PJM Interconnection LLC (PJM) is a regional transmission organization (RTO) in the United States. It is part of the Eastern Interconnection grid operating an electric transmission system serving all or parts of Delaware, Illinois, Indiana, Kentucky, Maryland, Michigan, New Jersey, North Carolina, Ohio, Pennsylvania, Tennessee, Virginia, West Virginia, and the District of Columbia.

The hourly power consumption data comes from PJM's website and are in megawatts (MW).
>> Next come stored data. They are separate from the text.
(** The columns of the profile that [cleanData] has a branch for, in the
    order of the profile. *)
Definition reported (profile : DatasetProfile) : list Column :=
  filter (λ col, supported (type col) = true) (columns profile).

(** ** A reference run-time library

    One concrete [runtime], used to run the model on examples: decimal
    literals for [parseFloat], plain decimal notation for numbers, the two
    ISO 8601 forms that [Date.parse] must accept, and the UTC time zone
    for [Date.prototype.toString]. *)

Module Reference.
Import JSString JSDate.

Definition digit_of (c : ascii) : option Z :=
  let n := nat_of_ascii c in
  if ((48 <=? n) && (n <=? 57))%nat then Some (Z.of_nat n - 48) else None.

(** The value and the number of the leading decimal digits, and the rest. *)
Fixpoint read_digits (s : string) (acc : Z) (n : nat) : Z * nat * string :=
  match s with
  | String c s' =>
      match digit_of c with
      | Some d => read_digits s' (10 * acc + d) (S n)
      | None => (acc, n, s)
      end
  | EmptyString => (acc, n, s)
  end.

Definition read_sign (s : string) : bool * string :=
  match s with
  | String "-" s' => (true, s')
  | String "+" s' => (false, s')
  | _ => (false, s)
  end.

Definition read_exponent (s : string) : Z :=
  match s with
  | String c s' =>
      if Ascii.eqb c "e" || Ascii.eqb c "E" then
        let '(neg, s'') := read_sign s' in
        let '(e, n, _) := read_digits s'' 0 0 in
        if (n =? 0)%nat then 0 else if neg then - e else e
      else 0
  | EmptyString => 0
  end.

Definition pow10 (e : Z) : Q :=
  if e <? 0 then (1 # Z.to_pos (10 ^ (- e)))%Q else inject_Z (10 ^ e).

Definition parseFloat (s : string) : number :=
  let '(neg, s0) := read_sign (trimStart s) in
  if String.prefix "Infinity" s0 then Infinity neg
  else
    let '(ip, ni, s1) := read_digits s0 0 0 in
    let '(fp, nf, s2) :=
      match s1 with
      | String "." s' => read_digits s' 0 0
      | _ => (0, 0%nat, s1)
      end in
    if (ni + nf =? 0)%nat then NaN
    else
      let m := (inject_Z ip + inject_Z fp * pow10 (- Z.of_nat nf))%Q in
      let x := (m * pow10 (read_exponent s2))%Q in
      Fin (Qred (if neg then - x else x)%Q).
### LSTM Autoencoder Training Step - By Sabrina Otoni da Silva - 2024/04

In [27]:
from pathlib import Path 

import numpy as np
import pandas as pd

import matplotlib.pyplot as plt

from sklearn.preprocessing import StandardScaler
from sklearn.model_selection import train_test_split

import keras.layers as L
from keras import Sequential, Model
from keras.optimizers import Adam
from keras.callbacks import EarlyStopping
from keras_tuner import HyperModel, Hyperband

import pickle

import warnings
warnings.filterwarnings('ignore')

In [28]:
datapath = Path('../data/d02_intermediate')
modelpath = Path('../model')

In [29]:
df = pd.read_csv(f'{datapath}/pjme_train.csv')
df.set_index('datetime', inplace=True)
df.index = pd.to_datetime(df.index)
df.sort_index(inplace=True)
df.dropna(axis=0, how='any', inplace=True)

In [30]:
def temporalize(X, y, lookback):
    '''
    To convert input data into 3-D
    array as required for LSTM network.
    '''
    output_X = []
    output_y = []
    for i in range(len(X)-lookback-1):
        t = []
        for j in range(1,lookback+1):
            t.append(X[[(i+j+1)], :])
        output_X.append(t)
        output_y.append(y[i+lookback+1])
        
    return output_X, output_y

In [31]:
def flatten(X):
    '''
    Flatten a 3D array.
    Input
    X - A 3D array for lstm, where the array is sample x timesteps x features.

    Output
    flattened_X - A 2D array, sample x features.
    '''
    flattened_X = np.empty((X.shape[0], X.shape[2]))  # Sample x features array.
    for i in range(X.shape[0]):
        flattened_X[i] = X[i, (X.shape[1]-1), :]
    return(flattened_X)

def scale(X, scaler):
    '''
    Scale 3D array.
    Inputs
    X - A 3D array for lstm, where the array is sample x timesteps x features.
    scaler - A scaler object, e.g., sklearn.preprocessing.StandardScaler, sklearn.preprocessing.normalize
    
    Output
    X - Scaled 3D array.
    '''
    for i in range(X.shape[0]):
        X[i, :, :] = scaler.transform(X[i, :, :])
        
    return X

In [32]:
n_features = df.shape[1] - 1
timesteps = 24

In [33]:
X_train, y_train = temporalize(X = np.array(df[['hour', 'dayofweek', 'quarter', 'month', 'year', 'dayofyear', 'day', 'weekofyear', 'lag1', 'lag2', 'lag3']]), 
                   y = np.array(df[['pjme_mw']]), 
                   lookback = timesteps)

X_train = np.array(X_train)
X_train = X_train.reshape(X_train.shape[0], timesteps, n_features)
y_train = np.array(y_train)

In [8]:
scaler_x = StandardScaler().fit(flatten(X_train))
X_train = scale(X_train, scaler_x)

In [9]:
train, valid, y_train, y_valid = train_test_split(X_train, y_train.values, test_size=0.10, shuffle=False)

In [15]:
X_train = train
X_valid = valid

In [10]:
model = Sequential()
model.add(L.Input(shape=(timesteps, n_features)))

# Encoder
model.add(L.LSTM(24, activation='relu', input_shape=(timesteps, n_features), return_sequences=True))
model.add(L.LSTM(6, activation='relu', return_sequences=False))
model.add(L.RepeatVector(timesteps))

# Decoder
model.add(L.LSTM(6, activation='relu', return_sequences=True))
model.add(L.LSTM(24, activation='relu', return_sequences=True))
model.add(L.TimeDistributed(L.Dense(1, activation='linear')))
model.summary()

model.compile(optimizer=Adam(0.0001), loss='mse')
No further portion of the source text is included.